**EXERCISE BRIEF:** When the line containing "the service directory's" is reached, include it and end there; set down verbatim every line before it, starting at the top of the records.

**SUPPLIED RECORDS:**
(* ===== verification/Os.v ===== *)
(** * The operating system seen by [supervise]

    The primitives the spec treats as external collaborators, as a state
    that the supervisor's code reads and writes through system calls:
    the service directory's files ([stat]), the table of child processes
    ([fork], [kill], [waitpid]), the clock ([taia_now], [deepsleep]), the
    status file ([seek_begin], [write]), the control FIFO and the self-pipe
    ([read], [write]), and a trace of the externally visible actions.

    The signal handlers of supervise.c ([trigger], [terminate], [ttystop],
    [resume], lines 78-107) are here too: they only write to the control
    FIFO and the self-pipe. [env_step] is what the world may do between two
    iterations of the event loop: children exit, descendants are adopted,
    signals arrive, commands are written, the control FIFO is unlinked, time
    passes. *)

From S2P Require Import Prelude Status.

Open Scope Z_scope.

Module Os.
Import Status.

(** ** Files of the service directory *)
Inductive fkind :=
| FMissing                (** [stat] fails with ENOENT *)
| FReg (exec : bool)      (** a regular file, user-executable or not *)
| FOther                  (** a directory, a FIFO, ... *)
| FError.                 (** [stat] fails with another errno *)

#[export] Instance fkind_eq_dec : EqDecision fkind.
Proof. solve_decision. Defined.

(** ** Children of the supervisor *)
Inductive pstate := PRunning | PZombie (wstat : Z).

Record proc := mk_proc { pr_pgid : Z; pr_state : pstate }.

Inductive signal :=
| SIGALRM | SIGHUP | SIGKILL | SIGTERM | SIGINT | SIGQUIT
| SIGUSR1 | SIGUSR2 | SIGWINCH | SIGSTOP | SIGCONT.

#[export] Instance signal_eq_dec : EqDecision signal.
Proof. solve_decision. Defined.

(** Externally visible actions, recorded most recent first. *)
Inductive event :=
| ev_spawn (pid : Z) (argv : list string) (redirect : option Z)
    (** the child [pid] execs [argv]; [Some fd] when the log pipe is
        dup'ed onto descriptor [fd] *)
| ev_kill (target : Z) (sig : signal)
| ev_sleep (secs : Z)
| ev_warn (msg : string).

(** What the next [seek]/[write] of the status file does. *)
Inductive wfault := WOk | WSeekFail | WShort (n : nat).

Inductive errno := ECHILD | EINTR.

#[export] Instance errno_eq_dec : EqDecision errno.
Proof. solve_decision. Defined.

Record os := mk_os {
  os_files : gmap string fkind;
  os_procs : gmap Z proc;
  os_nextpid : Z;
  os_pgrp : Z;
  os_forkfail : list bool;
  os_clock : taia;
  os_statusfile : list Z;
  os_statusfault : list wfault;
  os_control : list ascii;
  os_control_nlink : Z;
  os_selfpipe : nat;
  os_wstat : Z;
  os_trace : list event
}.

Definition set_os_files (v : gmap string fkind) (o : os) : os :=
  mk_os v (os_procs o) (os_nextpid o) (os_pgrp o) (os_forkfail o) (os_clock o) (os_statusfile o) (os_statusfault o) (os_control o) (os_control_nlink o) (os_selfpipe o) (os_wstat o) (os_trace o).

Definition set_os_procs (v : gmap Z proc) (o : os) : os :=
  mk_os (os_files o) v (os_nextpid o) (os_pgrp o) (os_forkfail o) (os_clock o) (os_statusfile o) (os_statusfault o) (os_control o) (os_control_nlink o) (os_selfpipe o) (os_wstat o) (os_trace o).

Definition set_os_nextpid (v : Z) (o : os) : os :=
  mk_os (os_files o) (os_procs o) v (os_pgrp o) (os_forkfail o) (os_clock o) (os_statusfile o) (os_statusfault o) (os_control o) (os_control_nlink o) (os_selfpipe o) (os_wstat o) (os_trace o).

Definition set_os_pgrp (v : Z) (o : os) : os :=
  mk_os (os_files o) (os_procs o) (os_nextpid o) v (os_forkfail o) (os_clock o) (os_statusfile o) (os_statusfault o) (os_control o) (os_control_nlink o) (os_selfpipe o) (os_wstat o) (os_trace o).

Definition set_os_forkfail (v : list bool) (o : os) : os :=
  mk_os (os_files o) (os_procs o) (os_nextpid o) (os_pgrp o) v (os_clock o) (os_statusfile o) (os_statusfault o) (os_control o) (os_control_nlink o) (os_selfpipe o) (os_wstat o) (os_trace o).

Definition set_os_clock (v : taia) (o : os) : os :=
  mk_os (os_files o) (os_procs o) (os_nextpid o) (os_pgrp o) (os_forkfail o) v (os_statusfile o) (os_statusfault o) (os_control o) (os_control_nlink o) (os_selfpipe o) (os_wstat o) (os_trace o).

Definition set_os_statusfile (v : list Z) (o : os) : os :=
  mk_os (os_files o) (os_procs o) (os_nextpid o) (os_pgrp o) (os_forkfail o) (os_clock o) v (os_statusfault o) (os_control o) (os_control_nlink o) (os_selfpipe o) (os_wstat o) (os_trace o).

Definition set_os_statusfault (v : list wfault) (o : os) : os :=
  mk_os (os_files o) (os_procs o) (os_nextpid o) (os_pgrp o) (os_forkfail o) (os_clock o) (os_statusfile o) v (os_control o) (os_control_nlink o) (os_selfpipe o) (os_wstat o) (os_trace o).

Definition set_os_control (v : list ascii) (o : os) : os :=
  mk_os (os_files o) (os_procs o) (os_nextpid o) (os_pgrp o) (os_forkfail o) (os_clock o) (os_statusfile o) (os_statusfault o) v (os_control_nlink o) (os_selfpipe o) (os_wstat o) (os_trace o).

Definition set_os_control_nlink (v : Z) (o : os) : os :=
  mk_os (os_files o) (os_procs o) (os_nextpid o) (os_pgrp o) (os_forkfail o) (os_clock o) (os_statusfile o) (os_statusfault o) (os_control o) v (os_selfpipe o) (os_wstat o) (os_trace o).

Definition set_os_selfpipe (v : nat) (o : os) : os :=
  mk_os (os_files o) (os_procs o) (os_nextpid o) (os_pgrp o) (os_forkfail o) (os_clock o) (os_statusfile o) (os_statusfault o) (os_control o) (os_control_nlink o) v (os_wstat o) (os_trace o).

Definition set_os_wstat (v : Z) (o : os) : os :=
  mk_os (os_files o) (os_procs o) (os_nextpid o) (os_pgrp o) (os_forkfail o) (os_clock o) (os_statusfile o) (os_statusfault o) (os_control o) (os_control_nlink o) (os_selfpipe o) v (os_trace o).

Definition set_os_trace (v : list event) (o : os) : os :=
  mk_os (os_files o) (os_procs o) (os_nextpid o) (os_pgrp o) (os_forkfail o) (os_clock o) (os_statusfile o) (os_statusfault o) (os_control o) (os_control_nlink o) (os_selfpipe o) (os_wstat o) v.

(** ** System calls *)

Definition file_kind (o : os) (path : string) : fkind :=
  default FMissing (os_files o !! path).

(** [stat_isexec] (lines 57-63): 1 for a user-executable regular file, 0
    for anything else that exists or for ENOENT, -1 for another error. *)
Definition stat_isexec_k (k : fkind) : Z :=
  match k with
  | FMissing => 0
  | FError => -1
  | FReg e => if e then 1 else 0
  | FOther => 0
  end.

(** [stat_exists] (lines 65-71). *)
Definition stat_exists_k (k : fkind) : Z :=
  match k with
  | FMissing => 0
  | FError => -1
  | _ => 1
  end.

Definition stat_isexec (path : string) : ST os Z :=
  st_gets (fun o => stat_isexec_k (file_kind o path)).
Definition stat_exists (path : string) : ST os Z :=
  st_gets (fun o => stat_exists_k (file_kind o path)).

Definition log_event (e : event) : ST os () :=
  st_modify (fun o => set_os_trace (e :: os_trace o) o).

(** [fork] followed, in the child, by [setsid] when asked, the [dup2] of
    the log pipe and [execve]. Fork fails when the oracle [os_forkfail]
    says so; otherwise the child gets the next pid and its process group is
    its own pid after [setsid], the supervisor's group otherwise. *)
Definition sys_fork (argv : list string) (setsid : bool) (redirect : option Z) : ST os Z :=
  fun o =>
    match os_forkfail o with
    | true :: rest => (-1, set_os_forkfail rest o)
    | oracle =>
        let p := os_nextpid o in
        let o := set_os_forkfail (tail oracle) o in
        let o := set_os_procs (<[p := mk_proc (if setsid then p else os_pgrp o) PRunning]>
                                 (os_procs o)) o in
        let o := set_os_nextpid (p + 1) o in
        (p, set_os_trace (ev_spawn p argv redirect :: os_trace o) o)
    end.

Definition sys_kill (target : Z) (sig : signal) : ST os () := log_event (ev_kill target sig).

Definition taia_now : ST os taia := st_gets os_clock.

Definition taia_add_sec (t : taia) (n : Z) : taia :=
  mk_taia (taia_sec t + n) (taia_nano t) (taia_atto t).

(** [deepsleep(n)] blocks the whole process for [n] seconds. *)
Definition deepsleep (n : Z) : ST os () :=
  st_modify (fun o => set_os_clock (taia_add_sec (os_clock o) n) o) ≫= fun _ =>
  log_event (ev_sleep n).

Definition strerr_warn (msg : string) : ST os () := log_event (ev_warn msg).

(** [seek_begin(fdstatus)]: 0, or -1 when the oracle says the seek fails. *)
Definition seek_begin : ST os Z :=
  fun o =>
    match os_statusfault o with
    | WSeekFail :: rest => (-1, set_os_statusfault rest o)
    | _ => (0, o)
    end.

(** [write(fdstatus, buf, w)] at offset 0: writes all of [buf], or only a
    prefix when the oracle says the write is short. *)
Definition overwrite (data file : list Z) : list Z := data ++ drop (length data) file.

Definition write_status (buf : list Z) : ST os Z :=
  fun o =>
    let '(n, rest) :=
      match os_statusfault o with
      | WShort k :: rest => (Nat.min k (length buf), rest)
      | _ :: rest => (length buf, rest)
      | [] => (length buf, [])
      end in
    (Z.of_nat n,
     set_os_statusfault rest (set_os_statusfile (overwrite (take n buf) (os_statusfile o)) o)).

(** [read(fdcontrol, &ch, 1)] on the non-blocking control FIFO. *)
Definition read_control : ST os (option ascii) :=
  fun o =>
    match os_control o with
    | c :: rest => (Some c, set_os_control rest o)
    | [] => (None, o)
    end.

Definition write_control (bytes : list ascii) : ST os () :=
  st_modify (fun o => set_os_control (os_control o ++ bytes) o).

Definition write_selfpipe : ST os () :=
  st_modify (fun o => set_os_selfpipe (S (os_selfpipe o)) o).

(** [while (read(selfpipe[0],&ch,1) == 1) ;] *)
Definition drain_selfpipe : ST os () := st_modify (set_os_selfpipe 0%nat).

(** The first zombie child satisfying [P], in the table's order. *)
Definition find_zombie (P : proc -> bool) (m : gmap Z proc) : option (Z * Z) :=
  head (omap (fun kp : Z * proc =>
                match pr_state kp.2 with
                | PZombie w => if P kp.2 then Some (kp.1, w) else None
                | PRunning => None
                end) (map_to_list m)).

(** [waitpid(pid, &wstat, WNOHANG)] restricted to the children satisfying
    [P]: a terminated child is reaped and its pid and status returned; 0
    when there are such children but none has terminated; -1 with errno
    ECHILD when there are none (with [WNOHANG] the call is never
    interrupted, so EINTR does not occur). [wstat] is only written when a child is reaped:
    otherwise the caller's variable keeps its (indeterminate) value,
    [os_wstat]. *)
Definition waitpid_where (P : proc -> bool) : ST os (Z * Z * option errno) :=
  fun o =>
    match find_zombie P (os_procs o) with
    | Some (p, w) => (p, w, None, set_os_wstat w (set_os_procs (delete p (os_procs o)) o))
    | None =>
        if decide (filter (fun kp : Z * proc => P kp.2 = true) (map_to_list (os_procs o)) = [])
        then (-1, os_wstat o, Some ECHILD, o)
        else (0, os_wstat o, None, o)
    end.

(** [wait_nohang(&wstat)] is [waitpid(-1, &wstat, WNOHANG)]. *)
Definition wait_nohang : ST os (Z * Z * option errno) := waitpid_where (fun _ => true).

(** [waitpid(a, &wstat, WNOHANG)] for [a <= 0]: the children in process
    group [-a], with [a = 0] the caller's group and [a = -1] any child. *)
Definition waitpid_group (a : Z) : ST os (Z * Z * option errno) :=
  fun o =>
    waitpid_where (fun p => if decide (a = -1) then true
                            else bool_decide (pr_pgid p = if decide (a = 0) then os_pgrp o
                                                          else - a)) o.

(** [fstat(fdcontrol, &st)]: the link count of the control FIFO. *)
Definition fstat_control_nlink : ST os Z := st_gets os_control_nlink.

(** ** Lemmas on the system calls *)

Definition fork_fails (o : os) : bool :=
  match os_forkfail o with true :: _ => true | _ => false end.

Lemma eval_sys_fork argv ss r o :
  eval (sys_fork argv ss r) o = if fork_fails o then -1 else os_nextpid o.
Proof. unfold eval, sys_fork, fork_fails. by destruct (os_forkfail o) as [|[] ?]. Qed.

Lemma exec_stat_exists p o : exec (stat_exists p) o = o.
Proof. reflexivity. Qed.
Lemma exec_stat_isexec p o : exec (stat_isexec p) o = o.
Proof. reflexivity. Qed.
Lemma eval_stat_exists p o : eval (stat_exists p) o = stat_exists_k (file_kind o p).
Proof. reflexivity. Qed.
Lemma eval_stat_isexec p o : eval (stat_isexec p) o = stat_isexec_k (file_kind o p).
Proof. reflexivity. Qed.
Lemma exec_taia_now o : exec taia_now o = o.
Proof. reflexivity. Qed.
Lemma eval_taia_now o : eval taia_now o = os_clock o.
Proof. reflexivity. Qed.

#[export] Hint Rewrite eval_sys_fork exec_stat_exists exec_stat_isexec eval_stat_exists
  eval_stat_isexec exec_taia_now eval_taia_now : sv_run.

Lemma head_omap_Some {A B} (f : A -> option B) (l : list A) y :
  head (omap f l) = Some y -> exists x, In x l /\ f x = Some y.
Proof.
  induction l as [|x l IH]; simpl; [done|].
  destruct (f x) eqn:E; simpl.
  - intros [= ->]. eauto.
  - intros H. destruct (IH H) as (x' & ? & ?). eauto.
Qed.

Lemma find_zombie_lookup P m p w :
  find_zombie P m = Some (p, w) ->
  exists g, m !! p = Some (mk_proc g (PZombie w)) /\ P (mk_proc g (PZombie w)) = true.
Proof.
  unfold find_zombie. intros ([k [g st]] & Hin & Hf)%head_omap_Some.
  simpl in Hf. destruct st; [done|]. destruct (P _) eqn:HP; [|done].
  injection Hf as -> ->. exists g. split; [|done].
  apply elem_of_map_to_list, list_elem_of_In, Hin.
Qed.

(** The three outcomes of [waitpid]: a child is reaped (and leaves the
    table), there are children but none has terminated, or there are none. *)
Lemma waitpid_where_cases P o :
  let '(p, _, e) := eval (waitpid_where P) o in
  (exists g ws, os_procs o !! p = Some (mk_proc g (PZombie ws)) /\ e = None /\
     os_procs (exec (waitpid_where P) o) = delete p (os_procs o) /\
     P (mk_proc g (PZombie ws)) = true) \/
  (p = 0 /\ e = None /\ exec (waitpid_where P) o = o) \/
  (p = -1 /\ e = Some ECHILD /\ exec (waitpid_where P) o = o).
Proof.
  unfold eval, exec, waitpid_where.
  destruct (find_zombie P (os_procs o)) as [[p ws]|] eqn:E.
  - left. destruct (find_zombie_lookup _ _ _ _ E) as (g & Hg & HP). eauto 10.
  - case_decide; simpl; auto.
Qed.

(** ** The signal handlers (lines 78-107) *)

Definition trigger : ST os () := write_selfpipe.

Definition terminate : ST os () :=
  write_control ["d"; "x"]%char ≫= fun _ => write_selfpipe.

Definition ttystop : ST os () :=
  write_control ["p"]%char ≫= fun _ => write_selfpipe.

Definition resume : ST os () :=
  write_control ["c"]%char ≫= fun _ => write_selfpipe.

(** ** What the world does between two iterations of the event loop *)
Inductive env_step : os -> os -> Prop :=
| env_child_exit o p g w :
    os_procs o !! p = Some (mk_proc g PRunning) ->
    env_step o (exec trigger (set_os_procs (<[p := mk_proc g (PZombie w)]> (os_procs o)) o))
| env_adopt o g :
    (** a descendant of the service is reparented to the supervisor
        (subreaper mode); it gets a pid never used before *)
    env_step o (set_os_nextpid (os_nextpid o + 1)
                  (set_os_procs (<[os_nextpid o := mk_proc g PRunning]> (os_procs o)) o))
| env_sigterm o : env_step o (exec terminate o)
| env_sigint o : env_step o (exec terminate o)
| env_sigtstp o : env_step o (exec ttystop o)
| env_sigcont o : env_step o (exec resume o)
| env_command o bytes : env_step o (exec (write_control bytes) o)
| env_unlink_control o : env_step o (set_os_control_nlink 0 o)
| env_tick o n : 0 <= n -> env_step o (set_os_clock (taia_add_sec (os_clock o) n) o)
| env_fork_fault o : env_step o (set_os_forkfail (os_forkfail o ++ [true]) o)
| env_status_fault o f : env_step o (set_os_statusfault (os_statusfault o ++ [f]) o).

End Os.
(* ===== verification/Invariant.v ===== *)
(** * Reachable states and the invariant of the supervisor's pids

    [sv_step] is the supervisor in its world: an iteration of [doit], or a
    step of the world while [iopause] waits; [reachable] are the states
    after a successful start-up and [doit]'s first [announce]. Every state the supervisor reaches keeps its bookkeeping of processes
    sound: the pids in the process table are positive and were handed out
    by [fork] (they are below the next pid), the pid recorded for each
    service is 0 or such a pid, and the two services never record the same
    child. [sv_inv] is preserved by every operation of supervise.c
    (the launcher, the state machine, the reaper, the controller, one
    iteration of [doit]) and by every step of the world, and it holds
    after start-up; hence it holds in every reachable state, where in
    particular the reaper's loop always terminates. *)

From S2P Require Import Prelude Status Os Launch Service Reaper Controller Loop.

Open Scope Z_scope.

Module Invariant.
Import Status Os Launch Service Reaper Controller Loop.

(** ** The supervisor in its world *)
Inductive sv_step : world -> world -> Prop :=
| sv_iter w : doit_done (w_sup w) = false -> sv_step w (exec doit_iter w)
| sv_env w o' : env_step (w_os w) o' -> sv_step w (mk_world (w_sup w) o').

Inductive star {A} (R : A -> A -> Prop) : A -> A -> Prop :=
| star_refl a : star R a a
| star_step a b c : R a b -> star R b c -> star R a c.

(** A fresh supervisor process: no children yet, the pids it will give
    its children are above its own process group, and it has done nothing
    visible yet. *)
Definition fresh_os (o : os) : Prop :=
  os_procs o = ∅ /\ 0 < os_pgrp o < os_nextpid o /\ os_trace o = [].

**REPLY TO THE TASK:**
(* ===== verification/Os.v ===== *)
(** * The operating system seen by [supervise]

    The primitives the spec treats as external collaborators, as a state
    that the supervisor's code reads and writes through system calls:
    the service directory's files ([stat]), the table of child processes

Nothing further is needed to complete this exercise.